Start of GIVEN RECORDS

Definition digits (c : Ascii.ascii) : string := Nat.iter 64 (String c) EmptyString.

Definition build_argv : list string := ["cc"; "main.c"].
Definition build_command : bytes := enc_Command (command_of build_argv).
Definition build_action : bytes :=
  enc_Action (mkAction (Some (mkpbDigest (digits "2"%char) (as_i64 (N.of_nat (length build_command))))) (Some (mkpbDigest (digits "3"%char) 0)) None None []).

(** A hash that tells three messages, and nothing else, apart. *)
Definition sha_of_three (m1 m2 m3 b : bytes) : string :=
  if decide (b = m1) then digits "1"%char else if decide (b = m2) then digits "2"%char
  else if decide (b = m3) then digits "3"%char else digits "0"%char.

Lemma sha_of_three_shape m1 m2 m3 b :
  str_bytes (sha_of_three m1 m2 m3 b) = SHA256_HEX_LEN ∧ all_chars hex_char (sha_of_three m1 m2 m3 b) = true.
Proof. unfold sha_of_three. repeat case_decide; by vm_compute. Qed.

Lemma sha_of_three_inj m1 m2 m3 b b' :
  b ∈ [m1; m2; m3] → sha_of_three m1 m2 m3 b' = sha_of_three m1 m2 m3 b → b' = b.
Proof.
  unfold sha_of_three. rewrite !elem_of_cons, elem_of_nil.
  intros [->|[->|[->|[]]]]; repeat case_decide; intros Hd; first [discriminate Hd|congruence].
Qed.

#[local] Instance build_sha : Sha256 := sha_of_three build_action build_command [].
#[local] Instance build_sha_spec : Sha256Spec := sha_of_three_shape build_action build_command [].

Lemma build_blobs : command_blobs build_argv = [build_action; build_command; []].
Proof. by vm_compute. Qed.

Lemma build_blobs_fit : Forall blob_fits [build_action; build_command; []].
Proof. repeat constructor; by vm_compute. Qed.

Lemma build_no_collision : Forall no_collision [build_action; build_command; []].
Proof. apply Forall_forall. intros b Hb b'. by apply sha_of_three_inj. Qed.

Definition build_outcome : SandboxOutcome := mkSandboxOutcome (Exited 0) [Byte.x6f; Byte.x6b] [].
Definition build_limits : BatchLimits := BatchLimits_default.
Definition build_cfg : Config SimpleFifo := Scheduler_build mkSimpleFifo DEFAULT_EXECUTION_TIMEOUT None.
Definition build_client : BrokkrClient := mkBrokkrClient worker_channel None "http://localhost:7878" None.
Definition build_server : Server RedbActionCache InMemoryCas := mkServer (RedbActionCache_open ∅ []) InMemoryCas_new u64_0 [].
Definition build_uuid : string := "01890a5d-ac96-774b-bcce-b302099a8057".

#[local] Instance build_wire : Wire (Server RedbActionCache InMemoryCas) :=
  client_wire build_limits AuthDisabled build_cfg None 0 build_uuid build_uuid (λ _, inr build_outcome) (mkSandboxTemplate () "/work") (λ _, Taken)
    (λ _, "error").

Definition build_once := run_command build_client build_argv false build_server.
Definition build_twice := run_command build_client build_argv false build_once.1.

End of GIVEN RECORDS

- [BRIEF] Lines after the one containing "Definition build_action : bytes" are not part of the task. Output the entries exactly from their first line through that one.

- [YOUR SOLUTION]
Definition digits (c : Ascii.ascii) : string := Nat.iter 64 (String c) EmptyString.

Definition build_argv : list string := ["cc"; "main.c"].
Definition build_command : bytes := enc_Command (command_of build_argv).
Definition build_action : bytes :=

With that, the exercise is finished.